▶ _Your instructions_: Lines from the line with "fill_block (filling (to_i64" to the line with "Record server_wf (s" in the entries below, and only those, must be output exactly, with both ends included.
<<<<
(** The loop over the definitions and the block that it leaves. *)
Definition send_blocks (l : list Check) (p : option PollerPrepareBlockParams) : go agent unit :=
  p ← for_fold l p fill_block;
  match p with
  | Some p =>
      msgId ← allocateMsgId;
      sendTo msgId MethodPollerPrepareBlock (enc c_prepare_block p)
  | None => mret ()
  end.

Lemma block_params_snoc version cur ch :
  {| ppb_ZoneId := ppb_ZoneId (block_params version cur);
     ppb_Version := ppb_Version (block_params version cur);
     ppb_Block := ppb_Block (block_params version cur) ++ [Some (GetCheckIn ch)] |}
  = block_params version (cur ++ [ch]).
Proof. unfold block_params. cbn. by rewrite !fmap_app. Qed.

Lemma fill_block_cases cur ch a :
  (0 < prepareBlockSize a)%Z → ids_left a 1 →
  fill_block (filling (to_i64 (checksVersion a)) cur) ch a =
    let cur' := cur ++ [ch] in
    if bool_decide (Z.to_nat (prepareBlockSize a) ≤ length cur')
    then Ret None (sent [agent_frame (outMsgId a + 1) MethodPollerPrepareBlock
           (enc c_prepare_block (block_params (to_i64 (checksVersion a)) cur'))] a)
    else Ret (filling (to_i64 (checksVersion a)) cur') a.
Proof.
  intros Hsize Hids. unfold fill_block. rewrite bind_app. cbn [gets].
  rewrite bind_app. cbn [gets]. rewrite bind_app.
  assert ((match filling (to_i64 (checksVersion a)) cur with
    | Some p => mret (M := go agent) p
    | None => block ← make_with_cap (prepareBlockSize a);
        mret {| ppb_ZoneId := ""; ppb_Version := to_i64 (checksVersion a); ppb_Block := block |}
    end) a = Ret (block_params (to_i64 (checksVersion a)) cur) a) as ->.
  { destruct cur; [|done]. cbn. unfold make_with_cap.
    by rewrite bind_app, bool_decide_false by lia. }
  cbv beta iota zeta. rewrite block_params_snoc.
  change (ppb_Block (block_params ?v ?l)) with (Some <$> (GetCheckIn <$> l)).
  rewrite !length_fmap.
  destruct (decide (Z.to_nat (prepareBlockSize a) ≤ length (cur ++ [ch]))) as [Hk|Hk].
  - rewrite !bool_decide_true by lia.
    pose proof (alloc_send a MethodPollerPrepareBlock
      (enc c_prepare_block (block_params (to_i64 (checksVersion a)) (cur ++ [ch]))) Hids) as E.
    rewrite bind_app in E. rewrite bind_app. destruct (allocateMsgId a) as [m a'|]; [|done].
    by rewrite bind_app, E.
  - rewrite !bool_decide_false by lia. by destruct cur.
Qed.
(** ** Well-formed servers *)
Abbreviation known s i := (i ∈ dom (at_agents s)) (only parsing).
Abbreviation accepted s addr := (addr ∈ dom (at_conns s)) (only parsing).

Record server_wf (s : AgentTracker) : Prop := {
  wf_sources : sources_right s;
  wf_zones : map_Forall (λ _ a, a_zones a ≠ []) (at_agents s);
  wf_addrs : map_Forall (λ addr i, known s i ∧ accepted s addr) (agentsByAddr s);
  wf_greet : Forall (λ i, known s i) (agentsToGreet s);
  wf_greeted : Forall (λ i, known s i) (at_greeted s);
  wf_metrics : Forall (λ m, known s (store_agent m)) (at_metrics s);
  wf_router : is_Some (metricsRouter s)
}.

(** Agents and connections stay. *)
Record extends (s t : AgentTracker) : Prop := {
  more_agents : dom (at_agents s) ⊆ dom (at_agents t);
  more_conns : dom (at_conns s) ⊆ dom (at_conns t)
}.
#[export] Instance extends_preorder : PreOrder extends.
Proof. split; [by intros s|]. intros s t u [H1 H2] [H3 H4]. split; by etrans. Qed.

(** What a computation of the server that does not panic leads to. *)
Definition sound {A} (P : A → AgentTracker → Prop) (c : go AgentTracker A) (s : AgentTracker) : Prop :=
  safe c s (λ r t, server_wf t ∧ extends s t ∧ P r t).
Abbreviation any := (λ _ _, True) (only parsing).

Lemma sound_bind {A B} P Q (c : go AgentTracker A) (k : A → go AgentTracker B) s :
  sound P c s → (∀ r t, server_wf t → extends s t → P r t → sound Q (k r) t) → sound Q (c ≫= k) s.
Proof.
  intros Hc Hk. apply safe_bind. eapply safe_mono; [exact Hc|]. intros r t (Hw & He & Hp).
  eapply safe_mono; [by apply Hk|]. intros r' u (? & ? & ?). split_and!; [done|by etrans|done].
Qed.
>>>>
▶ _Output below_:
  fill_block (filling (to_i64 (checksVersion a)) cur) ch a =
    let cur' := cur ++ [ch] in
    if bool_decide (Z.to_nat (prepareBlockSize a) ≤ length cur')
    then Ret None (sent [agent_frame (outMsgId a + 1) MethodPollerPrepareBlock
           (enc c_prepare_block (block_params (to_i64 (checksVersion a)) cur'))] a)
    else Ret (filling (to_i64 (checksVersion a)) cur') a.
Proof.
  intros Hsize Hids. unfold fill_block. rewrite bind_app. cbn [gets].
  rewrite bind_app. cbn [gets]. rewrite bind_app.
  assert ((match filling (to_i64 (checksVersion a)) cur with
    | Some p => mret (M := go agent) p
    | None => block ← make_with_cap (prepareBlockSize a);
        mret {| ppb_ZoneId := ""; ppb_Version := to_i64 (checksVersion a); ppb_Block := block |}
    end) a = Ret (block_params (to_i64 (checksVersion a)) cur) a) as ->.
  { destruct cur; [|done]. cbn. unfold make_with_cap.
    by rewrite bind_app, bool_decide_false by lia. }
  cbv beta iota zeta. rewrite block_params_snoc.
  change (ppb_Block (block_params ?v ?l)) with (Some <$> (GetCheckIn <$> l)).
  rewrite !length_fmap.
  destruct (decide (Z.to_nat (prepareBlockSize a) ≤ length (cur ++ [ch]))) as [Hk|Hk].
  - rewrite !bool_decide_true by lia.
    pose proof (alloc_send a MethodPollerPrepareBlock
      (enc c_prepare_block (block_params (to_i64 (checksVersion a)) (cur ++ [ch]))) Hids) as E.
    rewrite bind_app in E. rewrite bind_app. destruct (allocateMsgId a) as [m a'|]; [|done].
    by rewrite bind_app, E.
  - rewrite !bool_decide_false by lia. by destruct cur.
Qed.
(** ** Well-formed servers *)
Abbreviation known s i := (i ∈ dom (at_agents s)) (only parsing).
Abbreviation accepted s addr := (addr ∈ dom (at_conns s)) (only parsing).

Record server_wf (s : AgentTracker) : Prop := {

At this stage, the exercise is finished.